Unhealthy commodities (including ultra-processed foods, soft drinks, tobacco and alcohol) are important risk factors for many chronic noncommunicable diseases. 60 to 65% of all deaths globally are caused by noncommunicable diseases such as cardiovascular disease, cancers, chronic obstructive pulmonary diseases and diabetes. This amounts to 34.5 million of 52.8 million total deaths (in 2010).
The World Health Organization indicates that 80% of heart disease, strokes, and type 2 diabetes could be prevented by eliminating the major risk factors including tobacco, unhealthy diet, physical inactivity and excessive alcohol use.
Death is not the only consequence of using unhealthy commodities. Noncommunicable diseases impose years of reduced functionality or disability on people around the world. There is growing evidence from research studies linking the rates of consumption of unhealthy commodities with many debilitating noncommunicable diseases (especially obesity).
In one comprehensive study, those who consumed the most ultraprocessed food had the highest BMIs, were most likely to be smokers, watched more TV and had the highest fat and lowest protein and fiber intake. They consumed the most fast food, fried foods, ate processed meats, consumed the fewest vegetables, and drank sugar-sweetened beverages. This shows an integration of behaviors that lead to disease, disability, and death.
Unhealthy commodities produce profits
Companies that produce unhealthy commodities are businesses that strive to make higher and higher profits. Their aim is to make products that have low production costs, a long shelf-life, taste good, and a high retail value. These characteristics make for higher profits. Soft drink and tobacco producers are among the most profitable market sectors. It is estimated that the profit Coco-Cola’s rakes in amounts to a quarter of the retail price for their products.
Long shelf-life typically requires high levels of processing. This normally means the removal of nutrients to produce what are often called “food like substances.” Highly processed products (called ultra-processed) are made from substances such as oils, fats, flours, starches, various forms of sugar, salt, and cheaper parts of meat. They typically have a high glycemic load (producing spikes in blood sugar), are low in soluble and insoluble dietary fiber, and low in both micronutrients and phytochemicals.
In a study of food products purchases by Americans, more than 80% of calories were from ready-to-eat or ready-to-heat products. Especially for ready-to-eat products, they exceeded the Dietary Guidelines for Americans limits for saturated fat, sugar and sodium. Such products include frozen pizza, pasta dishes, nuggets, crisps, cereal, energy bars, sugary drinks, and various snack products.
Most such products are manufactured, packaged attractively, and advertised by large international conglomerates. They are typically intensely palatable, not perishable, and ready to eat. These products are readily available, priced competitively, and are are aggressively marketed with media advertising and product placements. This gives manufactured food products multiple advantages over most raw ingredients that require time and effort to obtain and prepare and often spoil if not used quickly.

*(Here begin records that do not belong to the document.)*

(** * Prefect Orion: filter compilation and the scheduler service

    A shallow embedding of
    - [prefect/orion/schemas/filters.py]: the filter models and their
      compilation to SQL boolean clauses, and
    - [prefect/orion/services/scheduler.py]: [Scheduler.run_once], the
      cursor-paginated materialisation of scheduled flow runs,
    followed by the properties proved about them. *)

From Stdlib Require Import String ZArith Bool Lia Arith.
From Stdlib Require Import List Permutation Sorted.
Import ListNotations.

Local Open Scope Z_scope.

(* ===================================================================== *)
(** * SQL boolean clauses *)
(* ===================================================================== *)

(** SQL's three-valued logic.  A [WHERE] clause selects a row only when
    the clause evaluates to TRUE. *)
Inductive sql_bool : Type := SqlTrue | SqlFalse | SqlNull.

Definition of_bool (b : bool) : sql_bool := if b then SqlTrue else SqlFalse.

Definition sql_and (a b : sql_bool) : sql_bool :=
  match a, b with
  | SqlFalse, _ | _, SqlFalse => SqlFalse
  | SqlTrue, SqlTrue => SqlTrue
  | _, _ => SqlNull
  end.

Definition sql_not (a : sql_bool) : sql_bool :=
  match a with
  | SqlTrue => SqlFalse
  | SqlFalse => SqlTrue
  | SqlNull => SqlNull
  end.

Definition is_true (a : sql_bool) : bool :=
  match a with SqlTrue => true | _ => false end.

(** A clause over rows of type [E]: what SQLAlchemy calls a boolean column
    expression, read by its value on a row. *)
Definition clause (E : Type) : Type := E -> sql_bool.
(** * music-viz1: the audio analysis core

    A shallow embedding of [AudioAnalyzer] and of the frequency band table
    ([FrequencyBands], [VisualizerGroups], [getBinRange],
    [calculateAllBinRanges]), and the properties of bin mapping, band energy
    extraction, smoothing and peak detection.

    JavaScript numbers are IEEE 754 binary64 values.  The program text is
    embedded once, over an interface [JSNumber] of the arithmetic it uses,
    and read in two ways:
    - [binary64]: Rocq's primitive floats, bit for bit the arithmetic of a
      JavaScript engine (round to nearest even, infinities, NaN);
    - [exact]: the rationals extended with the two infinities and NaN, the
      same special value rules with no rounding and no overflow.  It has a
      single zero, so it differs from binary64 where a negative zero is
      divided by; no statement below depends on such a division.

    [exact] is an idealisation, not the arithmetic the program runs on.  A
    statement over [exact] gives the value a formula has before rounding;
    the program's value is that value up to the rounding errors of the
    operations involved.  What a rounding error can change (which integer
    a floor returns, whether a comparison holds, whether two computed
    values are equal) is therefore stated over [binary64] or over every
    arithmetic: [getBinRange_binary64_rounding] shows a floor and a
    ceiling that differ between the two readings, and
    [flat_spectrum_binary64] an equality of rationals that the computed
    values miss by one unit in the last place.  Over [exact] are stated
    bounds, tolerances, the propagation of NaN and that a call returns,
    with runs in [binary64] beside them. *)

From Stdlib Require Import ZArith QArith Qround Qabs Qpower Floats Lia Lqa Ascii.
From stdpp Require Import gmap strings list functions pretty.
(** A point of the region is in the index exactly when its bucket
    exists, and then in the bin of the cell of its location only. *)
Lemma indexed_iff spRange bbf tbf sp k :
  Some sp ∈ spRange -> inRegion config sp ->
  let st := initState config binning covTool spRange bbf tbf in
  internal sp ∈ gridAt (binnedSP st) k
  <-> (rIndexOf (internal sp) < nBins)%nat
      /\ k = globalBin (binnedSP st) (phi (internal sp))
               (isp_z (internal sp)).
Proof.
  intros Hin Hreg. cbv zeta. rewrite initState_bin. cbv zeta.
  rewrite list_elem_of_filter, filed_points by apply length_replicate.
  rewrite replicate_nil_join. split.
  - intros (Hk & [Hnil|(sp' & _ & _ & Hr & Heq)]).
    + now apply elem_of_nil in Hnil.
    + rewrite Heq. split; [exact Hr|]. rewrite <- Heq. now symmetry.
  - intros (Hr & ->). split; [reflexivity|]. right. exists sp. tauto.
Qed.

(** C5.  In every bin of the index [initState] returns, a point that comes
    before another has a radius below the other's plus one bucket width:
    the buckets are emptied into the grid by increasing index. *)
Theorem bins_sorted_up_to_bucket_width spRange bbf tbf k :
  StronglySorted (fun a b => radius a < radius b + 1)
    (gridAt (binnedSP (initState config binning covTool spRange bbf tbf)) k).
Proof.
  rewrite initState_bin. cbv zeta.
  apply StronglySorted_filter_keeps.
  set (rBins := fold_left fill spRange (replicate nBins [])).
  assert (Hb : forall i rbin, rBins !! i = Some rbin ->
            Forall (fun isp => rIndexOf isp = i /\ 0 <= radius isp) rbin).
  { apply fill_fold_bucketed. intros i rbin Hi.
    apply lookup_replicate in Hi as [-> _]. constructor. }
  destruct (join_sorted_by_index rIndexOf rBins 0) as [Hs _].
  { intros i rbin Hi. eapply Forall_impl; [exact (Hb i rbin Hi)|].
    simpl. tauto. }
  apply StronglySorted_on
    with (R1 := fun a b => (rIndexOf a <= rIndexOf b)%nat)
         (Q := fun isp => 0 <= radius isp); [| |exact Hs].
  - intros a b Ha Hb' Hle. now apply bucket_order_radius.
  - apply Forall_forall. intros isp Hisp.
    apply list_elem_of_join in Hisp as (rbin & Hisp & Hrbin).
    apply list_elem_of_lookup_1 in Hrbin as [i Hi].
    specialize (Hb i rbin Hi). rewrite Forall_forall in Hb.
    now apply Hb.
Qed.

(** C6, amended.  A non-null spacepoint of the region is left out of every
    bin exactly when the truncation of its beam-translated radius is at
    least the truncation of [rMax + |beamPos|], the number of buckets;
    otherwise it is in the bin of the cell of its location and in no
    other. *)
Theorem dropped_iff_bucket_missing spRange bbf tbf sp :
  Some sp ∈ spRange -> inRegion config sp ->
  let st := initState config binning covTool spRange bbf tbf in
  let isp := internalOf config covTool sp in
  ((forall k, isp ∉ gridAt (binnedSP st) k)
   <-> (Int_part (rMax config + norm2D (beamPos config))
        <= Int_part (radius isp))%Z)
  /\ ((Int_part (radius isp)
       < Int_part (rMax config + norm2D (beamPos config)))%Z ->
      forall k, isp ∈ gridAt (binnedSP st) k
                <-> k = globalBin (binnedSP st) (phi isp) (isp_z isp)).
Proof.
  intros Hin Hreg. cbv zeta.
  pose proof (Int_part_nonneg _ (radius_internal_nonneg sp)) as Hnn.
  assert (Hconv : (nBins <= rIndexOf (internal sp))%nat
                  <-> (Int_part (rMax config + norm2D (beamPos config))
                       <= Int_part (radius (internal sp)))%Z).
  { unfold numRBins, rIndexOf, to_size_t. lia. }
  split.
  - rewrite <- Hconv. split.
    + intros Hnone.
      destruct (decide (nBins <= rIndexOf (internal sp))%nat) as [?|Hlt];
        [assumption|].
      exfalso. eapply Hnone.
      apply (indexed_iff spRange bbf tbf sp _ Hin Hreg).
      split; [lia|reflexivity].
    + intros Hge k Hk.
      apply (indexed_iff spRange bbf tbf sp _ Hin Hreg) in Hk as [Hlt _].
      lia.
  - intros Hlt k.
    rewrite (indexed_iff spRange bbf tbf sp k Hin Hreg).
    split; [tauto|]. intros ->. split; [|reflexivity].
    unfold numRBins, rIndexOf, to_size_t. lia.
Qed.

In the United States and most developed countries these ultra-processed food like substances have largely replaced foods prepared in the home from raw, fresh, minimally processed ingredients. You just need to go to any grocery store or supermarket and walk down the aisles to see all the manufactured products while the fresh, raw ingredients are on the perimeter or periphery of the store.
You are probably very familiar with such products. Top ten manufactures of packaged foods in the US are:
- Kraft Foods, Inc.
- PepsiCo Inc
- Nestle SA
- Mars Inc
- Kellogg Co
- General Mills Inc
- The Hershey Co
- ConAgra Foods Inc
- Unilever Inc
- Campbell Soup Inc
No doubt you have many products from these manufacturers and their subsidiaries in your home right now.

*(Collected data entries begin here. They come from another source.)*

Lemma paginate_negative_offset {A} (result : list A) offset limit :
  offset < 0 → paginate result offset limit = None.
Proof.
  intros Hneg. unfold paginate.
  destruct (Z.ltb_spec (Z.of_nat (length result)) offset); [lia|].
  unfold slice. destruct (Z.leb_spec 0 offset); [lia | done].
Qed.

(** Without wrap-around of [start + opt.Limit] the indices are in bounds. *)
Lemma paginate_window {A} (result : list A) offset limit :
  0 ≤ offset → 0 < limit → offset + limit ≤ int_max →
  paginate result offset limit
  = Some (take (Z.to_nat limit) (drop (Z.to_nat offset) result)).
Proof.
  intros Hoff Hlim Hsum. unfold paginate.
  destruct (Z.ltb_spec (Z.of_nat (length result)) offset) as [Hlt|Hge].
  - rewrite drop_ge by lia. by rewrite take_nil.
  - unfold int_add. rewrite int_wrap_in_range by (unfold in_int, int_min; lia).
    destruct (Z.leb_spec limit 0); [lia | simpl].
    unfold slice.
    destruct (Z.leb_spec 0 offset); [simpl | lia].
    destruct (Z.ltb_spec (Z.of_nat (length result)) (offset + limit)) as [Hover|Hfit].
    + destruct (Z.leb_spec offset (Z.of_nat (length result))); [simpl | lia].
      rewrite Z.leb_refl.
      rewrite !take_ge; [done | |]; rewrite length_drop; lia.
    + destruct (Z.leb_spec offset (offset + limit)); [simpl | lia].
      destruct (Z.leb_spec (offset + limit) (Z.of_nat (length result))); [|lia].
      do 3 f_equal. lia.
Qed.

(** C9, as the code has it: for a call whose offset is not negative, a limit
    of zero or less returns everything that matches from the offset on; a
    positive limit whose sum with the offset does not exceed the largest int
    returns the first [Limit] of these, or all of them when fewer are left;
    and an offset beyond the number of matches returns the empty page. *)
Theorem ListTemplates_offset_limit (ToLower : string → string) (opt : ListOptions)
    (r : inMemoryRepository) :
  0 ≤ Offset opt →
  (Limit opt ≤ 0 →
   inMemoryRepository.ListTemplates ToLower opt r
   = Some (drop (Z.to_nat (Offset opt)) (inMemoryRepository.matching ToLower opt r))) ∧
  (0 < Limit opt → Offset opt + Limit opt ≤ int_max →
   inMemoryRepository.ListTemplates ToLower opt r
   = Some (take (Z.to_nat (Limit opt))
             (drop (Z.to_nat (Offset opt)) (inMemoryRepository.matching ToLower opt r)))) ∧
  (Z.of_nat (length (inMemoryRepository.matching ToLower opt r)) < Offset opt →
   inMemoryRepository.ListTemplates ToLower opt r = Some []).
Proof.
  intros Hoff. unfold inMemoryRepository.ListTemplates. split; [|split].
  - intros Hlim. by apply paginate_all_remaining.
  - intros Hlim Hsum. by apply paginate_window.
  - apply paginate_offset_beyond.
Qed.

Lemma ListTemplates_offset_limit_witness :
  inMemoryRepository.ListTemplates id (mkListOptions "t1" "" "" false 0 0) repo_two
  = Some (drop 0 (inMemoryRepository.matching id (mkListOptions "t1" "" "" false 0 0) repo_two))
  ∧ (length (inMemoryRepository.matching id (mkListOptions "t1" "" "" false 1 0) repo_two)
     = 2%nat ∧
     inMemoryRepository.ListTemplates id (mkListOptions "t1" "" "" false 1 0) repo_two
     = Some (take 1 (drop 0
               (inMemoryRepository.matching id (mkListOptions "t1" "" "" false 1 0) repo_two))))
  ∧ inMemoryRepository.ListTemplates id (mkListOptions "t1" "" "" false 3 5) repo_two
    = Some [].
Proof.
  split; [|split; [split|]].
  - apply (ListTemplates_offset_limit id (mkListOptions "t1" "" "" false 0 0) repo_two);
      simpl; lia.
  - vm_compute; reflexivity.
  - apply (ListTemplates_offset_limit id (mkListOptions "t1" "" "" false 1 0) repo_two);
      [simpl; lia | simpl; lia | vm_compute; discriminate].
  - apply (ListTemplates_offset_limit id (mkListOptions "t1" "" "" false 3 5) repo_two);
      [simpl; lia | vm_compute; reflexivity].
Defined.

(** C9 as stated fails in two ways.  For a negative offset: with limit 0 and
    offset -1 the slice expression panics where "all remaining templates"
    were promised.  For a positive limit whose sum with the offset exceeds
    the largest int: with two matching templates, offset 2 and limit
    2^63 - 2 the call panics where a page was promised. *)
Lemma ListTemplates_panics_out_of_range :
  (Limit (mkListOptions "t1" "" "" false 0 (-1)) ≤ 0 ∧
   inMemoryRepository.matching id (mkListOptions "t1" "" "" false 0 (-1)) repo_created ≠ [] ∧
   inMemoryRepository.ListTemplates id (mkListOptions "t1" "" "" false 0 (-1)) repo_created
   = None) ∧
  (0 ≤ Offset (mkListOptions "t1" "" "" false (int_max - 1) 2) ∧
   0 < Limit (mkListOptions "t1" "" "" false (int_max - 1) 2) ≤ int_max ∧
   length (inMemoryRepository.matching id (mkListOptions "t1" "" "" false (int_max - 1) 2)
             repo_two) = 2%nat ∧
   inMemoryRepository.ListTemplates id (mkListOptions "t1" "" "" false (int_max - 1) 2)
     repo_two = None).
Proof.
  split.
  - split; [simpl; lia|]. split; [by vm_compute | by vm_compute].
  - split; [simpl; lia|]. split; [by vm_compute|]. split; by vm_compute.
Qed.

(** C10: the code panics for an offset that is not negative: with one
    matching template, offset 1 and the largest limit, [start + opt.Limit]
    wraps around to the smallest int, escapes the test [end > len(result)],
    and [result[1:end]] is out of bounds. *)
Theorem ListTemplates_limit_overflow_panics :
  0 ≤ Offset (mkListOptions "t1" "" "" false int_max 1) ∧
  in_int (Limit (mkListOptions "t1" "" "" false int_max 1)) ∧
  length (inMemoryRepository.matching id (mkListOptions "t1" "" "" false int_max 1)
            repo_created) = 1%nat ∧
  int_add 1 int_max = int_min ∧
  inMemoryRepository.ListTemplates id (mkListOptions "t1" "" "" false int_max 1) repo_created
  = None.
Proof.
  repeat split; try (by vm_compute).
Qed.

Manufacturers reluctant to hange
There are tremendous profits to be made from unhealthy commodities. So, there is little incentive for manufacturers to transition away from these products. No company wants their quarterly earnings to fall below expectations for several consecutive quarters; it could well lead to a change in management.
To combat the perception that their food products are unhealthy, food manufactures have followed a number of strategies that were first used by tobacco companies. These strategies are basically to influence both the public and governmental leaders.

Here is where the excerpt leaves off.